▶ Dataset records
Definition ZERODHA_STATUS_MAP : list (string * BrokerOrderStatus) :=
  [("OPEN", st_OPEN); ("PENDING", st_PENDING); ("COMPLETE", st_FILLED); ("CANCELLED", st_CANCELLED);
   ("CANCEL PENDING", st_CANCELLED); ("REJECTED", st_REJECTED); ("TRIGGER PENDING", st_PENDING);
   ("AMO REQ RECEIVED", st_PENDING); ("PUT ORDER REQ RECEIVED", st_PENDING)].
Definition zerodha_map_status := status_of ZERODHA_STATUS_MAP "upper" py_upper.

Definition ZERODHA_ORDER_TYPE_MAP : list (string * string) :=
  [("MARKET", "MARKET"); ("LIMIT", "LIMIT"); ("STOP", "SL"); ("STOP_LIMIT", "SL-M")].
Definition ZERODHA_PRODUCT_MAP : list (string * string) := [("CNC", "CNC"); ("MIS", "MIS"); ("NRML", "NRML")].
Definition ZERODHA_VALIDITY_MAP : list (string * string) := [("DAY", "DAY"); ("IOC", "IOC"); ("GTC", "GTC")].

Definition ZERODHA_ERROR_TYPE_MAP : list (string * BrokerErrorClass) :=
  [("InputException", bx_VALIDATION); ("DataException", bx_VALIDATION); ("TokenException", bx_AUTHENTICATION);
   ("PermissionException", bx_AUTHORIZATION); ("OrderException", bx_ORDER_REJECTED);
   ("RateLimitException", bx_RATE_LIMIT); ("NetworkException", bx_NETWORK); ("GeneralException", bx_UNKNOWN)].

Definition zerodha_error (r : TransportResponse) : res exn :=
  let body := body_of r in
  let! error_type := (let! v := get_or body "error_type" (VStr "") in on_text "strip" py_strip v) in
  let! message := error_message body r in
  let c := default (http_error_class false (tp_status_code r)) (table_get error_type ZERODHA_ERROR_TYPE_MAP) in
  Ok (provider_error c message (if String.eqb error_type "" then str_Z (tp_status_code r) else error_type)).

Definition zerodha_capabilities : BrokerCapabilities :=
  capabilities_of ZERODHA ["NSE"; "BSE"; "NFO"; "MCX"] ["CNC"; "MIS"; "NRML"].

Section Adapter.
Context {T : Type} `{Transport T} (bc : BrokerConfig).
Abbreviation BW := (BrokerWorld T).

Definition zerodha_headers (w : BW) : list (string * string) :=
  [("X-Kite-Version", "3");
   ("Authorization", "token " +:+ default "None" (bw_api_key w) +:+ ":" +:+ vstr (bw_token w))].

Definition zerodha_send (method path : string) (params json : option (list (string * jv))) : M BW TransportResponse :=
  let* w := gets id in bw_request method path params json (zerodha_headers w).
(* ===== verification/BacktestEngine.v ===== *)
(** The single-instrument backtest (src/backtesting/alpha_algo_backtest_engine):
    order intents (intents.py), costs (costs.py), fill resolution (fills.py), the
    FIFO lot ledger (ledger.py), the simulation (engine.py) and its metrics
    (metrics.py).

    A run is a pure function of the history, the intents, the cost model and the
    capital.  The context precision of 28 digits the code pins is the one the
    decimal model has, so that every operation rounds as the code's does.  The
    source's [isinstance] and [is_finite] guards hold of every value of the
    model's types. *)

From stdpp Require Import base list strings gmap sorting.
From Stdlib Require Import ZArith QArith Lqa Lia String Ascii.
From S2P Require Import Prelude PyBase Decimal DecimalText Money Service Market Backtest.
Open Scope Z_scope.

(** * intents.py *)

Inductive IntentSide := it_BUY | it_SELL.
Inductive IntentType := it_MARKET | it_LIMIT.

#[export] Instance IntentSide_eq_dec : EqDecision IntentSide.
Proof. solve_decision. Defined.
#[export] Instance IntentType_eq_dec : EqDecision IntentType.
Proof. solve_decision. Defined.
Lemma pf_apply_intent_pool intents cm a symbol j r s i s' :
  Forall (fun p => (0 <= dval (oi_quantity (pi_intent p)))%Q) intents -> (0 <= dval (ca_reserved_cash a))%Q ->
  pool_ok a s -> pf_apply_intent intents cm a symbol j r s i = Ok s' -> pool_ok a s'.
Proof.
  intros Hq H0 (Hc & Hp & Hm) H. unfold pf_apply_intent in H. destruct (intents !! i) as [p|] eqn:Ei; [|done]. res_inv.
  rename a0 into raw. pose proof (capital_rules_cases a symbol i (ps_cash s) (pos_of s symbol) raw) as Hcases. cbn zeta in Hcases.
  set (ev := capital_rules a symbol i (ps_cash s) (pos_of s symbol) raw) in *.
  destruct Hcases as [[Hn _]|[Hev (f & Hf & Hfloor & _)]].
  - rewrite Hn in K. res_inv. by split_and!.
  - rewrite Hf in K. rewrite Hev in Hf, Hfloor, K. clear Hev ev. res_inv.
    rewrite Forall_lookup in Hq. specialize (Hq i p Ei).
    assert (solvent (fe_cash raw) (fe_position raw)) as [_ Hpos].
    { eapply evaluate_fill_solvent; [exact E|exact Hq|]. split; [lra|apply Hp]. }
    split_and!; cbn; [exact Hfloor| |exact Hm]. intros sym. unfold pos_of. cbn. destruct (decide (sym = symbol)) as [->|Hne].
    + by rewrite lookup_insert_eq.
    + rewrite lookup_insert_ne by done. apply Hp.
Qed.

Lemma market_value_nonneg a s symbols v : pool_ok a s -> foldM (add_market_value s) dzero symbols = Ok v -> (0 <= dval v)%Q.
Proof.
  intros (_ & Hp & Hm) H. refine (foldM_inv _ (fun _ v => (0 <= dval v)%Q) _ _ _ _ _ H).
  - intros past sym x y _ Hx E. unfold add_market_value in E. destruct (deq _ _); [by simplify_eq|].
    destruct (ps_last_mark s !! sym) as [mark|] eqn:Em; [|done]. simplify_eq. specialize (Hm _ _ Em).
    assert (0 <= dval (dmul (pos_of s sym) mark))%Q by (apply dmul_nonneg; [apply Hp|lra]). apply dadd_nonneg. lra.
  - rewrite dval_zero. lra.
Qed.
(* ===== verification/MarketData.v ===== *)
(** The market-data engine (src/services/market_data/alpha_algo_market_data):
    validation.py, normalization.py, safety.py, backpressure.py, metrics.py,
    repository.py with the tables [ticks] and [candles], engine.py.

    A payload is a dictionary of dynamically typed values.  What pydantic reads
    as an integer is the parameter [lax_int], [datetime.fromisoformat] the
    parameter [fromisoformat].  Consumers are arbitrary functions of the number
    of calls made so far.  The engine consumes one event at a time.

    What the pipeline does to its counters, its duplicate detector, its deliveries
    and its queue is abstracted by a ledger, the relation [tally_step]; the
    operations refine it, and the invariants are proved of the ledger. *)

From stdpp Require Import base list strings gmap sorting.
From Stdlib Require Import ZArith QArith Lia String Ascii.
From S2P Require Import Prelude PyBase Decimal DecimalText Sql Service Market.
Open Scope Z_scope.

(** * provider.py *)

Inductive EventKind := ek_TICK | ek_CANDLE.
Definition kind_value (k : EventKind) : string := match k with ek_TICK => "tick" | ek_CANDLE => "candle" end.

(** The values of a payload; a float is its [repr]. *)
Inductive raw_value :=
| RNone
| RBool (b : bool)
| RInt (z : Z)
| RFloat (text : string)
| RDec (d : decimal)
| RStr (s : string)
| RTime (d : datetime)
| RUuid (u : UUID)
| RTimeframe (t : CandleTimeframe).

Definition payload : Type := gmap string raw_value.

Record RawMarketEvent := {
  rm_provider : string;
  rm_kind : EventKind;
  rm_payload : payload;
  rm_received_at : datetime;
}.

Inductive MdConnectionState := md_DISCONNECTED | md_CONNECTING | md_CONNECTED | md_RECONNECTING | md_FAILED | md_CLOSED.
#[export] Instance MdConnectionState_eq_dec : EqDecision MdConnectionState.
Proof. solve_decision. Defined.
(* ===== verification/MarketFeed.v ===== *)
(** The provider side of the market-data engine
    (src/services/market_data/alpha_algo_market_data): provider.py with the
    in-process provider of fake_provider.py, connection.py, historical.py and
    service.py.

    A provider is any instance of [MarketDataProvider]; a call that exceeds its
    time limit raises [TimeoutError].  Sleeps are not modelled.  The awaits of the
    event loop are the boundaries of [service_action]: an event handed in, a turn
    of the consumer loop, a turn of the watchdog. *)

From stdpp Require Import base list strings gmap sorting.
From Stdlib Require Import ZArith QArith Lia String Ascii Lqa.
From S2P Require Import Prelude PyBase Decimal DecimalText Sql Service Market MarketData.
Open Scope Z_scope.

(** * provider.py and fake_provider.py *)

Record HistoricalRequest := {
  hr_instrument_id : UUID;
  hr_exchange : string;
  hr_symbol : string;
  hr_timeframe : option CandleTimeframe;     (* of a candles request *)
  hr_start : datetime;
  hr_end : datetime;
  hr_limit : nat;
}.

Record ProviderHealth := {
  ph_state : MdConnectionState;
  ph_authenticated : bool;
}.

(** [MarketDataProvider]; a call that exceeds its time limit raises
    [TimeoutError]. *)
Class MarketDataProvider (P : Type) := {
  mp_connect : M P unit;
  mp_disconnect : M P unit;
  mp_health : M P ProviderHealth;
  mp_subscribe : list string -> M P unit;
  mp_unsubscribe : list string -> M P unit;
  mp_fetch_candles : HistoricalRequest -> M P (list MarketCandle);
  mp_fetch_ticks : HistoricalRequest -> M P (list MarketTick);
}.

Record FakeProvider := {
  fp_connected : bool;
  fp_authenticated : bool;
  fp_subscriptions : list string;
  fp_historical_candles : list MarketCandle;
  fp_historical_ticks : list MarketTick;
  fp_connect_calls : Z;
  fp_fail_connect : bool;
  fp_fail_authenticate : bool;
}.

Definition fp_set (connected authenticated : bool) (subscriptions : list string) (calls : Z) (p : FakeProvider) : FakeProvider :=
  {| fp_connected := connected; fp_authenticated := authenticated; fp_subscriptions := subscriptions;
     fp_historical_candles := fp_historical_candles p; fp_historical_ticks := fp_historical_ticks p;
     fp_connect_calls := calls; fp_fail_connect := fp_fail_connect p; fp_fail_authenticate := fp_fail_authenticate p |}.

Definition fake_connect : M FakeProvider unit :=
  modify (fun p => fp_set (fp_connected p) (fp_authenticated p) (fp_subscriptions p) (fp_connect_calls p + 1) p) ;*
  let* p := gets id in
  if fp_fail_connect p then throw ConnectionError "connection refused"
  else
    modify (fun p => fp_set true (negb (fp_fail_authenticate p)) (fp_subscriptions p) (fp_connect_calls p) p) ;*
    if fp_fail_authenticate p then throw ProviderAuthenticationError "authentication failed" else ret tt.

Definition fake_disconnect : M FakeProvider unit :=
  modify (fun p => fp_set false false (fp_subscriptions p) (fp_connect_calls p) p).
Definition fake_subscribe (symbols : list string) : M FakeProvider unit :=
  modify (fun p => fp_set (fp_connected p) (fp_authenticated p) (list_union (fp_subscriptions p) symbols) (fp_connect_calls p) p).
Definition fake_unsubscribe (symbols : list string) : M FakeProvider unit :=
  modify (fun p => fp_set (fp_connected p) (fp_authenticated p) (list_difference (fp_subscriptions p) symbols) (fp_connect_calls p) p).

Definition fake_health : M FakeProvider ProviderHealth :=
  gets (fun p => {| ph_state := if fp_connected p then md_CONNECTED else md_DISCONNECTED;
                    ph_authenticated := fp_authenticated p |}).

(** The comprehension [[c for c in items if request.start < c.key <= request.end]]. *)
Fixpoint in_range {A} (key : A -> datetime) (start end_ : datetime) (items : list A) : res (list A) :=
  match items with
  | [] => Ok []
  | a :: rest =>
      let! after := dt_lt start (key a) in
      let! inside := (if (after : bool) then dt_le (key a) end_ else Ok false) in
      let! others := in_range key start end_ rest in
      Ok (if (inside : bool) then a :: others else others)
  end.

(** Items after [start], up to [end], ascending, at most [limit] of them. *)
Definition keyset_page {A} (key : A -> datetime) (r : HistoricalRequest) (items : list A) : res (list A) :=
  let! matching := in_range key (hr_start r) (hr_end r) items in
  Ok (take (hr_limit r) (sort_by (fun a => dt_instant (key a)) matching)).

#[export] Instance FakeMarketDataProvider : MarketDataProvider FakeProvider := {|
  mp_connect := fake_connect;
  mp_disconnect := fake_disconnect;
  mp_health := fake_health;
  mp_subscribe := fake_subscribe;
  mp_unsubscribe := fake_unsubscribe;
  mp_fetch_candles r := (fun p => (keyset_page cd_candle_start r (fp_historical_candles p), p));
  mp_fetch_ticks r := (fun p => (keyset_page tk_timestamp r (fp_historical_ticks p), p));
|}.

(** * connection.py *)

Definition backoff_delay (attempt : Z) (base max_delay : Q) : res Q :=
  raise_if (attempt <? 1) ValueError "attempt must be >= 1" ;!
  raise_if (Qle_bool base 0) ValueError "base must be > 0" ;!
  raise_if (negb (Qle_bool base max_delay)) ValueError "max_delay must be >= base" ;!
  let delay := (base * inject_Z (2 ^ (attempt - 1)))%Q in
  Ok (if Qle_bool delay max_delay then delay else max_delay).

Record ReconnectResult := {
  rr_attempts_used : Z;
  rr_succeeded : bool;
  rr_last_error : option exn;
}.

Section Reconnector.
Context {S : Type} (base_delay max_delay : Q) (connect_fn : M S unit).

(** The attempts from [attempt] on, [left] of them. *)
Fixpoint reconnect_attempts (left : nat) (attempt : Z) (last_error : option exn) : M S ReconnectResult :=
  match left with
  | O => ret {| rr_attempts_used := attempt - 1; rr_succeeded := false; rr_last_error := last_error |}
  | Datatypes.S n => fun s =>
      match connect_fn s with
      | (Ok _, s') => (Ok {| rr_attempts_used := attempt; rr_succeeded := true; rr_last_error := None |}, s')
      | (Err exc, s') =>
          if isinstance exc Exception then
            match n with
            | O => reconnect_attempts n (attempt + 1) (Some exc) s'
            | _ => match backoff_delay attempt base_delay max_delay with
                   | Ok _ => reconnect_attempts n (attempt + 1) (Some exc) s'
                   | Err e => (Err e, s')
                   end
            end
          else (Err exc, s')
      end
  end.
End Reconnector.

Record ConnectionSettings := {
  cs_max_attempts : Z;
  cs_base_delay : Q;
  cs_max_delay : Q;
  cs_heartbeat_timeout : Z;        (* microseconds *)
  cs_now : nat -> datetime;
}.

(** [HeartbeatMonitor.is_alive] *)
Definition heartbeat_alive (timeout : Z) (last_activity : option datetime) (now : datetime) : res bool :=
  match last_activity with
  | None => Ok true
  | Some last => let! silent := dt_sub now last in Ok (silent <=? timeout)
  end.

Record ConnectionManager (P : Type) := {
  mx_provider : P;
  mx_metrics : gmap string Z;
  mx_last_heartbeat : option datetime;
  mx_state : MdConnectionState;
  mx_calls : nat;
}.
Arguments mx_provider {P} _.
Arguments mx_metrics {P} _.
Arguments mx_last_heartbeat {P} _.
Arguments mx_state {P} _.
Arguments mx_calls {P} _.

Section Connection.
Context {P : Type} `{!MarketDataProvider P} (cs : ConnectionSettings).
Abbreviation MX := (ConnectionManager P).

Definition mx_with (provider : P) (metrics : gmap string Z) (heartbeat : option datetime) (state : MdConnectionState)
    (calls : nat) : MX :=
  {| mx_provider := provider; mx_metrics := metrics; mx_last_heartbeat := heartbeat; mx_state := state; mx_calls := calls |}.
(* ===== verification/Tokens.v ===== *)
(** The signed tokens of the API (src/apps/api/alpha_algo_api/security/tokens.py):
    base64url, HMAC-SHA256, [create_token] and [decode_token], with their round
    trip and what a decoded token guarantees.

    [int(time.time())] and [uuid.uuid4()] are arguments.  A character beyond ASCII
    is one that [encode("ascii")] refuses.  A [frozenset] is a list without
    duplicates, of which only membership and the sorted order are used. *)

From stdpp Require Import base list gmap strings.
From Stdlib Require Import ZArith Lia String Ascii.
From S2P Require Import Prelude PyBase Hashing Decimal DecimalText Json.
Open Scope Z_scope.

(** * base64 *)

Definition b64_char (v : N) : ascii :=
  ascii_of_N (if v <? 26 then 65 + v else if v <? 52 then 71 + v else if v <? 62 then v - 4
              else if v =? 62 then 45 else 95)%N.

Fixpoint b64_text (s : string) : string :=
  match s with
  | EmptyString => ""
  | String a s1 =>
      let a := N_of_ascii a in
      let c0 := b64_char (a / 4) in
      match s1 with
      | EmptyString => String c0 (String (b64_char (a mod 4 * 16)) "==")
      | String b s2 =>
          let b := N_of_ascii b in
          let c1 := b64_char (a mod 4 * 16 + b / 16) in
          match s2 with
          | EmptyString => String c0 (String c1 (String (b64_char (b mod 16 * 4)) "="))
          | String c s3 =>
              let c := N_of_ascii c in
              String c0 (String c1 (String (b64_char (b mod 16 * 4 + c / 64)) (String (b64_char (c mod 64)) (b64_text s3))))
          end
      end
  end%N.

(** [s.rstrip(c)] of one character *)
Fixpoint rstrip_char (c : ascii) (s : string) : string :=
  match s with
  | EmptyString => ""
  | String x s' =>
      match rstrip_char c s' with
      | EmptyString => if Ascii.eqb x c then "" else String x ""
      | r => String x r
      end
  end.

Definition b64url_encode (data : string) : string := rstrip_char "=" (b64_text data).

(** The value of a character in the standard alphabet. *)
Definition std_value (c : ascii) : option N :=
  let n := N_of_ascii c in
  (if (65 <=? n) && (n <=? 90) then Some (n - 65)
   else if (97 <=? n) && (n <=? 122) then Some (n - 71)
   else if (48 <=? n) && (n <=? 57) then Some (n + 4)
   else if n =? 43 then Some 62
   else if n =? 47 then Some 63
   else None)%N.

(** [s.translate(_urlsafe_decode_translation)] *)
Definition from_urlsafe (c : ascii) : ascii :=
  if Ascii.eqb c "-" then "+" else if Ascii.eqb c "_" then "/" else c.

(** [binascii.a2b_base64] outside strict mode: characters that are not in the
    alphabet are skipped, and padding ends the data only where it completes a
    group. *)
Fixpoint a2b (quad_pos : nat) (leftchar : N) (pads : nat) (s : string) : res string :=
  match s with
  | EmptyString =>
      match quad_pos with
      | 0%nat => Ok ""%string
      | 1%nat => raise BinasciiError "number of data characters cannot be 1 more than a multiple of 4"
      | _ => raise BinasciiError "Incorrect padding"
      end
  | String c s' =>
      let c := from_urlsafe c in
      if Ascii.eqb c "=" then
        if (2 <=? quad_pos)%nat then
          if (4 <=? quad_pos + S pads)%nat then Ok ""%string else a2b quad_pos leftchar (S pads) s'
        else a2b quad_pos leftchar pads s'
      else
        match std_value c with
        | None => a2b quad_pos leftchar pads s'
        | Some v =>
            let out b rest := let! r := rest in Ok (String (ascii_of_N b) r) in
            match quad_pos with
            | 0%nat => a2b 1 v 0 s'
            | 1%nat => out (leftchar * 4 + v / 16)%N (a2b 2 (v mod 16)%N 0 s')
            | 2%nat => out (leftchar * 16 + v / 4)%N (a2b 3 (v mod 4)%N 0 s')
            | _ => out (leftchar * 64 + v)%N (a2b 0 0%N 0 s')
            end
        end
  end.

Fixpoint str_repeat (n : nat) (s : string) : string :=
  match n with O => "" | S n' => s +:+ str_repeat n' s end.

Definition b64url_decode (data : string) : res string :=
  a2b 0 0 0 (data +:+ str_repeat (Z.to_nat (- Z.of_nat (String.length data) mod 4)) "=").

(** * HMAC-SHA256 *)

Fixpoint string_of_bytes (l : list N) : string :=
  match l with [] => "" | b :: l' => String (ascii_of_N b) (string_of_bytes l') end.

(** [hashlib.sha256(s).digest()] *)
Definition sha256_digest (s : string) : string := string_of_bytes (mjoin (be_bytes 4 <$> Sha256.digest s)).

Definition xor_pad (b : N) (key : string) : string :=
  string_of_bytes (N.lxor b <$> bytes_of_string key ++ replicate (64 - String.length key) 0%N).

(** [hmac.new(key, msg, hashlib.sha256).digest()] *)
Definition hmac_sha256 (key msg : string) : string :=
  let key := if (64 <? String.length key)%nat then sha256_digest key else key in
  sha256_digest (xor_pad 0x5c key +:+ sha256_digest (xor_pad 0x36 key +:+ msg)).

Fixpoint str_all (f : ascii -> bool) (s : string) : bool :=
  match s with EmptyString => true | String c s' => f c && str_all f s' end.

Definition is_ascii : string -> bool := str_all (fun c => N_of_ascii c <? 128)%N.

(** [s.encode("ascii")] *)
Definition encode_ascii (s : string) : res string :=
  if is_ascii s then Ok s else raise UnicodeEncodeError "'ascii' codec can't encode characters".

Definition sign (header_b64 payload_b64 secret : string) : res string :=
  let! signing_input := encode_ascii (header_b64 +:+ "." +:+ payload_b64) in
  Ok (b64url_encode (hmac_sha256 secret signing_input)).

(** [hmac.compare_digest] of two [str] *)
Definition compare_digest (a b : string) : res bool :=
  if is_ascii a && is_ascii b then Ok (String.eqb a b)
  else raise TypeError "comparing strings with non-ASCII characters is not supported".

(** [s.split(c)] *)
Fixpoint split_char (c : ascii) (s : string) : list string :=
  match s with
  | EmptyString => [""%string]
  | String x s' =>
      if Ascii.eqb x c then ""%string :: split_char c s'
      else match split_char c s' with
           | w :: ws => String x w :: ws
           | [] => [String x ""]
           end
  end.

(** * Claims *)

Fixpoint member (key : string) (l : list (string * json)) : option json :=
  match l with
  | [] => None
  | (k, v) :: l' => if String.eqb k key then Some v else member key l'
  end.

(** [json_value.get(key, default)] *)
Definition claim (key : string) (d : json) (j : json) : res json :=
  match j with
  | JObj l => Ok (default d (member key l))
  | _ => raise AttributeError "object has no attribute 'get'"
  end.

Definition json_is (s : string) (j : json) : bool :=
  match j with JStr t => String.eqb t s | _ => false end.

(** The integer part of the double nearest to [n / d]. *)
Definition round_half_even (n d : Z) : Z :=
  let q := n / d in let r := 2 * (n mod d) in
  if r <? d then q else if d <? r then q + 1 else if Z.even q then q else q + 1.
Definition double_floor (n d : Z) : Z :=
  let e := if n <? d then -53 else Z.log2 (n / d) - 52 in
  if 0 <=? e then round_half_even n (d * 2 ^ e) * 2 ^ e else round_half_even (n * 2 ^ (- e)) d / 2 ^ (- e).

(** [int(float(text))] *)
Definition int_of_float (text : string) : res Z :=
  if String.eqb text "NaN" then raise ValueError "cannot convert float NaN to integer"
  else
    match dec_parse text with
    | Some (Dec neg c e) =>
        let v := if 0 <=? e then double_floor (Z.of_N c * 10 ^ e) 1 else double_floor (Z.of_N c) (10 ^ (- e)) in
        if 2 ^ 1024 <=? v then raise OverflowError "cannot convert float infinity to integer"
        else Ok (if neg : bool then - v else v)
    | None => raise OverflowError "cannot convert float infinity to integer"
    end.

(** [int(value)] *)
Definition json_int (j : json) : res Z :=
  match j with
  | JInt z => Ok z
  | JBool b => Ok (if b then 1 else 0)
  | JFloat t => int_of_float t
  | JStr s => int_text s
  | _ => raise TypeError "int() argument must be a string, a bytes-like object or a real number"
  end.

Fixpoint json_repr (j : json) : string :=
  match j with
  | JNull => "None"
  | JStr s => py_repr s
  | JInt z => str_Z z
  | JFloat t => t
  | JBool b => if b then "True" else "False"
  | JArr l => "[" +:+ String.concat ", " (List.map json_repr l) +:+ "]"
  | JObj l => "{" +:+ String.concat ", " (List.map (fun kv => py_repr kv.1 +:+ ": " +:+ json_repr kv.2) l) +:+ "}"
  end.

▶ Required action
Using the data above, reproduce exactly the lines from the line that contains "destruct Hcases as" through the line that contains "(* ===== verification/MarketData.v ===== *)", including both.

▶ Task result
  destruct Hcases as [[Hn _]|[Hev (f & Hf & Hfloor & _)]].
  - rewrite Hn in K. res_inv. by split_and!.
  - rewrite Hf in K. rewrite Hev in Hf, Hfloor, K. clear Hev ev. res_inv.
    rewrite Forall_lookup in Hq. specialize (Hq i p Ei).
    assert (solvent (fe_cash raw) (fe_position raw)) as [_ Hpos].
    { eapply evaluate_fill_solvent; [exact E|exact Hq|]. split; [lra|apply Hp]. }
    split_and!; cbn; [exact Hfloor| |exact Hm]. intros sym. unfold pos_of. cbn. destruct (decide (sym = symbol)) as [->|Hne].
    + by rewrite lookup_insert_eq.
    + rewrite lookup_insert_ne by done. apply Hp.
Qed.

Lemma market_value_nonneg a s symbols v : pool_ok a s -> foldM (add_market_value s) dzero symbols = Ok v -> (0 <= dval v)%Q.
Proof.
  intros (_ & Hp & Hm) H. refine (foldM_inv _ (fun _ v => (0 <= dval v)%Q) _ _ _ _ _ H).
  - intros past sym x y _ Hx E. unfold add_market_value in E. destruct (deq _ _); [by simplify_eq|].
    destruct (ps_last_mark s !! sym) as [mark|] eqn:Em; [|done]. simplify_eq. specialize (Hm _ _ Em).
    assert (0 <= dval (dmul (pos_of s sym) mark))%Q by (apply dmul_nonneg; [apply Hp|lra]). apply dadd_nonneg. lra.
  - rewrite dval_zero. lra.
Qed.
(* ===== verification/MarketData.v ===== *)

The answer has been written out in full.